Original Article ↗ Hacker News Discussion ↗

Technical mechanism & mitigations

  • Core mechanism: Onavo installed a VPN profile and its own root CA, enabling classic SSL/TLS MITM (“SSL bump”) on mobile traffic.
  • Works by proxying all device traffic through Facebook’s infrastructure and re‑issuing certificates signed by the installed CA.
  • Commenters note this is technically unsurprising: if you fully trust a root CA on your device, it can intercept any non‑pinned TLS.
  • Mitigations discussed:
    • Certificate pinning in apps (some say Snapchat started pinning soon after).
    • Android making CA installation harder (manual import since Android 7).
    • Certificate Transparency and browser enforcement as deterrents against rogue public CAs.
    • Clarification that HSTS enforces HTTPS, but does not pin specific certs.
    • Mutual TLS would not help if the proxy terminates TLS and re‑establishes it.

Scope, consent, and comparisons

  • Confusion between:
    • Onavo as a “free VPN + data manager” for the general public.
    • Separate, later “research” programs where participants were explicitly paid.
  • This thread concerns Onavo; it’s unclear whether all users were MITM’d or only a subset / “research” cohort.
  • Some argue participants chose to install a VPN and thus “consented”; others counter that:
    • Marketing framed it as protection, not wiretapping or competitor telemetry.
    • Non‑technical users can’t meaningfully grasp the implications of installing a root CA.
  • Analogies are drawn to Nielsen TV boxes (paid monitoring) vs. misleading consumer “security” apps.

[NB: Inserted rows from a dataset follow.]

Lemma tree_first p d : tree_ok {[p := first_task d]}.
Proof.
  assert (H : ∀ q t, ({[p := first_task d]} : gmap Z task_t) !! q = Some t → t = first_task d).
  { intros q t. rewrite (lookup_singleton_Some (M := gmap Z)). by intros [_ <-]. }
  assert (K : kids {[p := first_task d]} 1 = ∅).
  { apply set_eq. intros a. split; [|set_solver]. intros (u & ->%H & E)%elem_of_kids. done. }
  constructor.
  - exists p, (first_task d). by rewrite lookup_singleton_eq.
  - intros q t ->%H. by left.
  - by intros q t ->%H.
  - by intros q t ->%H.
  - intros q t ->%H _. exists []. split; [done|]. split; [constructor|].
    intros a. split; [by intros ?%elem_of_nil|]. by intros (u & ->%H & S & _).
  - by intros q t ->%H.
  - intros q t ->%H _. simpl. rewrite K, size_empty. done.
  - exists (λ _, 0). split; [done|]. by intros q t ->%H.
Qed.

Lemma boot_ok s : boots s → ∃ V s', task_init (set_objs ∅ s) = Ok s' ∧ running_ok V s'.
Proof.
  intros (L & V & p & h & HL & Hm & Hp0 & HV & [m Hk] & Hload).
  destruct (malloc_ok TASK_SIZE (theap s) L HL) as (p' & h' & E & Hcase); [by unfold TASK_SIZE|].
  rewrite Hm in E. injection E as <- <-. destruct Hcase as [[? _]|(_ & HpL & HL')]; [done|].
  set (d := sp_kernel (sps s)) in *. exists V.
  set (tb := <[1%nat := p]> (replicate 256 0)).
  exists (set_cur p (set_objs {[p := first_task d]} (set_tasks tb (set_theap h s)))).
  split.
  { unfold task_init, alloc_empty_task. set (s0 := set_tasks _ (set_objs ∅ s)).
    rewrite (alloc_loop_spec _ 1 s0 1 p h); [| |split_and!|..]; try done.
    - cbn [rbind]. change (set_cur p (new_task p 1 h s0)) with
        (set_objs (<[p := with_pid 1 (with_state TASK_STATE_READY task_zero)]> ∅)
           (set_cur p (set_tasks tb (set_theap h s)))).
      simpl cur_task. rewrite upd_insert. cbn [rbind]. simpl cur_task. by rewrite upd_insert.
    - intros j Hj. lia. }
  assert (K : keys (set_cur p (set_objs {[p := first_task d]} (set_tasks tb (set_theap h s))))
              = {[p := (1, d)]}).
  { unfold keys. simpl. by rewrite map_fmap_singleton. }
  assert (Htb : ∀ i, aget tb i = if i =? 1 then Some p else aget (replicate 256 0) i).
  { intros i. unfold tb. change 1%nat with (Z.to_nat 1). rewrite aget_insert by done.
    by rewrite Z.eqb_sym. }
  split; [|split; [apply tree_first|]].
  2:{ exists (first_task d). split; [|done]. simpl. by rewrite lookup_singleton_eq. }
  constructor; simpl; rewrite ?K.
  - done.
  - by rewrite Htb.
  - intros i q. rewrite Htb. destruct (Z.eqb_spec i 1) as [->|Hi].
    + intros [= <-] _. exists d. by rewrite lookup_singleton_eq.
    + unfold aget. case_match; [done|]. intros [-> _]%lookup_replicate. done.
  - intros q i e. rewrite (lookup_singleton_Some (M := gmap Z)). intros [<- [= <- <-]].
    rewrite Htb. split; [done|]. split; [done|]. split; [by exists m|done].
  - intros q1 q2 i j e. rewrite !(lookup_singleton_Some (M := gmap Z)). by intros [<- _] [<- _].
  - exists ({[p]} ∪ L). split; [done|]. rewrite dom_singleton_L. set_solver.
  - done.
  - by exists m.
  - exists 1. by rewrite lookup_singleton_eq, Hload.
Qed.

(** ** The dead, in order *)
Definition grave (t : task_t) : Z * Z * Z * Z * Z :=
  (pid t, ppid t, state t, wait_queue t, exit_status t).

Lemma grave_lookup (o o' : gmap Z task_t) a u : grave <$> o' = grave <$> o → o !! a = Some u →
  ∃ u', o' !! a = Some u' ∧ grave u' = grave u.
Proof.
  intros E Hu. apply (f_equal (.!! a)) in E. rewrite !lookup_fmap, Hu in E.
  destruct (o' !! a) as [u'|]; [|done]. exists u'. split; [done|]. simpl in E. congruence.
Qed.

Lemma dead_ext s s' i l : grave <$> objs s' = grave <$> objs s → dead s i l → dead s' i l.
Proof.
  intros E (p & t & zs & Hp & Hi & (Hz & Hnd & Hm) & Hl).
  destruct (grave_lookup _ _ p t E Hp) as (t' & Hp' & Et). injection Et as E1 E2 E3 E4 E5.
  exists p, t', zs. split; [done|]. split; [congruence|]. split; [split; [|split; [done|]]|].
  - rewrite E4. apply (zchain_ext (objs s)); [|done]. intros c Hc.
    destruct (zchain_in _ _ _ _ Hz Hc) as [u Hu].
    destruct (grave_lookup _ _ c u E Hu) as (u' & Hu' & Eu). rewrite Hu, Hu'. simpl.
    unfold grave in Eu. congruence.
  - intros a. rewrite Hm. split; intros (u & Hu & S & P).
    + destruct (grave_lookup _ _ a u E Hu) as (u' & Hu' & Eu). exists u'. unfold grave in Eu.
      split; [done|]. split; congruence.
    + destruct (grave_lookup _ _ a u (eq_sym E) Hu) as (u' & Hu' & Eu). exists u'.
      unfold grave in Eu. split; [done|]. split; congruence.
  - eapply Forall2_mono; [exact Hl|]. intros z x _ (u & Hu & ->).
    destruct (grave_lookup _ _ z u E Hu) as (u' & Hu' & Eu). exists u'. unfold grave in Eu.
    split; [done|]. congruence.
Qed.

Lemma grave_saved sp c s : objs s !! cur_task s = Some c →
  grave <$> objs (saved sp c s) = grave <$> objs s.
Proof.
  intros Hc. unfold saved. simpl. rewrite fmap_insert. apply insert_id.
  by rewrite lookup_fmap, Hc.
Qed.

Lemma exit_dead V s c status sp l : running_ok V s → objs s !! cur_task s = Some c →
  pid c ≠ 1 → dead s (ppid c) l →
  ∃ x s' V', sys_exit status sp s = Ok (x, s') ∧ running_ok V' s' ∧ V' ⊆ V ∧
    dead s' (ppid c) (l ++ [(pid c, status)]).
Proof.
  intros (B & T & (c' & Hc' & R)) Hc H1 (q' & tq' & lq' & Hq' & Eq' & Hlq' & Hl).
  assert (c' = c) as -> by congruence. clear Hc'.
  assert (L : live c) by (unfold live; rewrite R; done).
  destruct (base_obj _ _ _ _ B Hc) as (_ & _ & _ & Hr).
  destruct (parent_of s _ c T Hc H1) as (q & tq & lq & Hq & Lq & Eq & _).
  assert (q' = q) as -> by (apply (pid_inj V s q' q tq' tq); [done..|congruence]).
  assert (tq' = tq) as -> by congruence. rewrite <- Eq in Hlq'. rename Hlq' into Hlq.
  destruct (task_kill_spec V s _ c status q tq lq' B T eq_refl Hc L H1 Hq Lq Eq Hlq)
    as (s1 & V' & t' & E1 & B1 & HV & C1 & Hp1 & D1 & O1).
  unfold dead_task in D1. injection D1 as D1 D2 D3 D4 D5 D6. injection C1 as Ec _ _ _ _.
  assert (I : pids_inj (objs s)) by by intros a b u v; apply (pid_inj V).
  assert (HD : (pid t', ppid t', state t', wait_queue t') =
    (pid c, ppid c, TASK_STATE_EXITING, 0)) by by rewrite D1, D2, D3, D4.
  assert (T1 : tree_ok (objs s1)).
  { apply (tree_kill (objs s) _ (cur_task s) q (default q (list.last lq')) c t' tq lq'); done || lia. }
  destruct (switch_ok V' s1 t' sp B1 T1) as (x & lb & s' & E & R' & O'); [by rewrite Ec|].
  exists (x, lb), s', V'. split; [|split; [done|split; [done|]]].
  { unfold sys_exit. rewrite (obj_ok _ _ _ Hc). cbn [rbind].
    replace (pid c =? 1) with false by lia. rewrite E1. exact E. }
  apply (dead_ext s1); [rewrite O'; apply grave_saved; by rewrite Ec|].
  assert (Hqp : q ≠ cur_task s) by by apply (kill_q_ne (objs s) _ _ c tq).
  destruct (kill_kept _ _ _ _ _ _ O1 q tq Hqp Hq) as (u' & Hu' & Hv); [by intros [? _]|].
  exists q, u', (lq' ++ [cur_task s]). split; [done|]. split.
  { apply kill_view_inv in Hv as (_ & -> & _). done. }
  rewrite <- Eq. split.
  { apply (kill_parent_queue (objs s) _ (cur_task s) q (default q (list.last lq')) c t' tq lq');
      done || lia. }
  apply Forall2_app; [|constructor; [|constructor]].
  - destruct Hlq as (_ & _ & Hm). eapply Forall2_mono; [exact Hl|].
    intros z y Hzin (u & Hu & ->). apply Hm in Hzin as (v & Hv' & S & P).
    assert (v = u) as -> by congruence.
    assert (z ≠ cur_task s) as Hzc by (intros ->; apply L; congruence).
    destruct (kill_kept _ _ _ _ _ _ O1 z u Hzc Hu) as (w & Hw & Ew).
    { intros [_ ?]. apply Hqp. apply (I q (cur_task s) tq c); congruence. }
    exists w. split; [done|].
    apply kill_view_inv in Ew as (_ & -> & _ & _ & _ & _ & _ & ->). done.
  - exists t'. split; [done|]. by rewrite D1, D5.
Qed.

Legality, regulation, and corporate parallels

  • Debate over whether this is wiretapping, CFAA, or DMCA circumvention; legal status seen as murky.
  • Point that current big case is antitrust; potential Wiretap Act breaches surfaced in discovery, not as primary claims.
  • Skepticism that Meta will face criminal charges; expectation of civil penalties smaller than profits.
  • Many note that SSL interception with custom root CAs is common on corporate networks to monitor employee traffic; key distinction raised:
    • Employer‑owned devices with explicit monitoring notices vs. users’ personal phones.

Ethics, culture, and engineer responsibility

  • Strong consensus that the behavior is ethically wrong and effectively malware‑like.
  • Discussion of why engineers work on such projects:
    • High pay, stock, immigration/visa pressure, or financial desperation vs. lack of ethical culture.
    • Some insist circumstances don’t excuse harmful work; others emphasize power imbalances and top‑down incentives.
  • Broader criticism of Meta’s “success at all costs” culture and comparison to government surveillance and adtech more generally.

Broader tracking concerns & user behavior

  • Separate worry: Meta’s use of in‑app browsers (WKWebView) that can inject JavaScript and observe everything on external sites.
  • Widespread distrust of Meta; some users fully avoid Facebook but still rely on WhatsApp due to network effects.
  • Ongoing tension between personal ethics (boycotting services) and practical needs (staying in social groups).